While 35 employees work at the Scobeyville site, apples now come from orchards in Virginia’s Shenandoah Valley, where Laird & Company owns a distillery. Distilling in Monmouth County ceased in 1972 due to the loss of the area’s orchards to development. (Eastmont Orchards, directly across Laird Road from Laird & Company, remains a popular pick-your-own spot, but no longer
supplies the company as it once did.)
Among the apple varieties used by Laird’s are Jonathans, Winesaps, Staymans, Pippins, and Delicious. Applejack was the key ingredient in popular early American punches and
drinks. During William Henry Harrison’s presidential campaign in 1840, cider flowed so freely at Whig rallies that Harrison became known as the “Hard Cider Candidate.” Eligible voters were invited to feasts at which hard cider laced with Applejack were consumed (one reporter wrote that “spirit” had won Harrison the election). During Prohibition, a drink of two parts hard cider to one part Applejack called the “Stonewall Jackson” was in vogue, as was the “Jack Rose,” also created during this period.
“We had lean years in the ’70s, ’80s, and even the ’90s as folks were drinking vodka and gin, not brown liquors like Applejack,” Lisa said. “But we continued to sell the product because it’s the heart and soul of the company, and our flagship brand. Our hard times were never as bad as our ancestors had during Prohibition, though. With the resurgence of classic cocktails and brown spirits, now we can’t produce enough. Bartenders are so appreciative we are still in business.”
To meet the demand, the distillery and production have been increased. This year, Laird’s introduced a new “Jersey Lightning” brand of un-aged, clear straight apple brandy, resurrecting the name from Colonial days. “We are looking to add more new formulas and products,” she said.
Laird & Company, which cannot sell direct due to existing New Jersey laws, established an import division 20 years ago focused on wines, spirits and liqueurs, olive oils, and vinegars from around the world.
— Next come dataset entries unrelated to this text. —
(** Claim C4 (as amended).  For square [N x N] matrices [C] and [D], a
    region [i] whose combined degree (row sum plus column sum of [C]) is
    below [0.2] times the mean combined degree has its degrees set to
    [inf], so its normalisation factor is [1/inf = 0] and its row of
    [L = 0.8 I - diag(L2) Cc] is exactly [0.8 e_i]: [0] off the
    diagonal and [0.8] on it.  (Its column is not masked, see
    [laplacian_masked_col_cex].) *)
Theorem laplacian_masked_row C D w speed N i j :
  length C = N -> Forall (fun r => length r = N) C ->
  length D = N -> Forall (fun r => length r = N) D ->
  (i < N)%nat -> (j < N)%nat ->
  nth i (combined_degree C) 0 < 0.2 * mean (combined_degree C) ->
  nth j (nth i (laplacian C D w speed) []) C0
  = Cof (0.8 * (if Nat.eqb i j then 1 else 0)).
Proof.
  intros HC HFC HD HFD Hi Hj Hm.
  assert (HtC : length (transpose 0 C) = N).
  { rewrite length_transpose. destruct C as [|r C']; simpl in *; [lia|].
    inversion HFC as [|? ? Hr]; subst. exact Hr. }
  assert (Hq : nth i (qind_of C) false = true).
  { unfold qind_of. rewrite (nth_map_lt _ _ _ _ 0)
      by (rewrite (length_combined_degree C N); auto).
    destruct Rlt_dec; auto. }
  assert (Hlq : length (qind_of C) = N).
  { unfold qind_of. rewrite length_map. apply length_combined_degree; auto. }
  unfold laplacian, degrees. cbv zeta.
  set (L2 := map2 (fun r c => xrecip (xadd (xsqrt (xmul r c)) eps))
               (mask_inf (qind_of C) (map sum C))
               (mask_inf (qind_of C) (map sum (transpose 0 C)))).
  assert (HL2 : length L2 = N).
  { unfold L2, mask_inf. rewrite !length_map2, !length_map, Hlq, HC, HtC. lia. }
  assert (HL2i : nth i L2 0 = 0).
  { unfold L2. rewrite (nth_map2 _ _ _ _ Inf Inf).
    2, 3: unfold mask_inf; rewrite length_map2, length_map; try rewrite HtC; lia.
    unfold mask_inf. rewrite !(nth_map2 _ _ _ _ false 0) by (rewrite ?length_map, ?HtC; lia).
    rewrite Hq. reflexivity. }
  set (Tau := map (map (fun d => 0.001 * d / speed)) D).
  set (Cc := map2 (map2 _) C Tau).
  assert (HCc : ncols Cc = N).
  { unfold Cc, Tau. destruct C as [|r C']; simpl in HC; [lia|].
    destruct D as [|s D']; simpl in HD; [lia|]. simpl.
    inversion HFC; inversion HFD; subst. rewrite length_map2, length_map. lia. }
  unfold cmatsub, cmatmul, cmat_of.
  rewrite (nth_map2 _ _ _ _ [] []).
  all: try (unfold identity, diag; rewrite ?length_map, ?length_seq; lia).
  rewrite !(nth_map_lt _ _ i [] []).
  all: try (unfold diag, identity; rewrite ?length_map, ?length_seq; lia).
  unfold diag at 1. rewrite (nth_map_seq _ (length L2)) by lia.
  unfold identity. rewrite (nth_map_seq _ (length C)) by lia.
  rewrite (nth_map2 _ _ _ _ C0 C0).
  2: rewrite !length_map, length_seq; lia.
  2: rewrite length_map, length_transpose; lia.
  rewrite (nth_map_const _ (transpose C0 Cc) j C0).
  2: { intros col _. rewrite HL2i, map_map.
       rewrite (map_ext _ (fun _ => C0)) by (intro k; destruct (i =? k); reflexivity).
       apply Csum_zero_row. }
  rewrite map_map, map_map, (nth_map_lt _ _ _ _ 0%nat) by (rewrite length_seq; lia).
  rewrite seq_nth by lia. simpl.
  unfold Csub, Cof, C0; simpl. f_equal; ring.
Qed.
(** X20. Adding a shortcut under an address the table does not hold and
    deleting it again brings back the configuration as it was, and, when
    the writes go through, a file that holds exactly that configuration;
    both requests are answered as successes. *)
Theorem add_then_delete_restores
    (E : env) (data : shortcut_request) (w : world)
    (address : string) (sc : shortcut) (m : gmap string shortcut) :
  rq_address data = Some address ->
  Py.startswith address "/key/" = true ->
  rq_shortcut data = Some sc ->
  table_of w = Some m ->
  m !! address = None ->
  write_config E = Written ->
  let w1 := (add_shortcut E data w).2 in
  let w2 := (delete_shortcut E data w1).2 in
  (delete_shortcut E data w1).1 = Ok {| ok := true; note := None |}
  /\ config w2 = config w
  /\ config_file w2 = Document (config w).
Proof.
  intros Ha Hp Hs Hm Hfresh Hwrite w1 w2.
  assert (Hcfg : config w !! "custom_shortcuts" = Some (VShortcuts m)).
  { unfold table_of in Hm. destruct (config w !! "custom_shortcuts") as [[]|];
      congruence. }
  assert (H1 : w1 = with_file (with_config w (with_table (config w) (<[address := sc]> m)))
                      (Document (with_table (config w) (<[address := sc]> m)))
                      [save_record E]).
  { subst w1. rewrite (add_shortcut_run E data w address sc m) by assumption.
    rewrite save_config_run. simpl. unfold file_after_save. rewrite Hwrite.
    reflexivity. }
  assert (Hback : with_table (config w1) (delete address (<[address := sc]> m))
                  = config w).
  { rewrite H1. simpl. unfold with_table.
    rewrite insert_insert_eq, delete_insert_id by assumption.
    apply insert_id, Hcfg. }
  subst w2.
  rewrite (delete_shortcut_run E data w1 address sc (<[address := sc]> m));
    [|assumption|rewrite H1; apply lookup_insert_eq|apply lookup_insert_eq].
  rewrite save_config_run. simpl. rewrite Hback.
  unfold file_after_save. rewrite Hwrite. auto.
Qed.

Lemma add_then_delete_restores_witness :
  let sc := {| sc_modifiers := Some ["command"]; sc_key := Some "q";
               sc_description := None |} in
  let data := {| rq_address := Some "/key/quit"; rq_shortcut := Some sc |} in
  config (delete_shortcut quiet data
            (add_shortcut quiet data (initial_world Missing)).2).2
  = DEFAULT_CONFIG.
Proof.
  intros sc data.
  apply (add_then_delete_restores quiet data (initial_world Missing)
           "/key/quit" sc DEFAULT_SHORTCUTS); reflexivity.
Defined.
Laird’s labels include Senator’s Club and Banker’s Club bourbon, scotch,
vodka, whiskey, gin, rums, and brandy. The company remains America’s sole remaining Applejack producer. Today, in addition to Lisa and Larrie, Lisa’s cousin John Evans Laird III serves as another executive vice president, while her mother Rose Marie is secretary on the board of trustees. Her two children— son Gerard James IV, a college sophomore, and daughter Laird Emilie, in high school—are on board to continue the family tradition.
The Lairds also share family legacies through their cookbook, AppleJack: The Spirit of Americana (Laird, 1992). Among the recipes, many ideal for festive holiday celebrations with a twist, are Martha Washington’s Applejack Walnut Cake with Orange Applejack Glaze. A holiday poultry recipe features Applejack stuffing with apple jelly glaze. Other mouthwatering
options with a Jersey kick include glazed baked ham, Applejack trifle, and the temptingly named New England Berry Grunt with Apple Brandy Sauce.
“As the ninth generation, I feel it’s imperative, and my family duty, to continue the business,” Lisa said. “My ancestors had no inkling 300 years ago that the company would still be in business today.”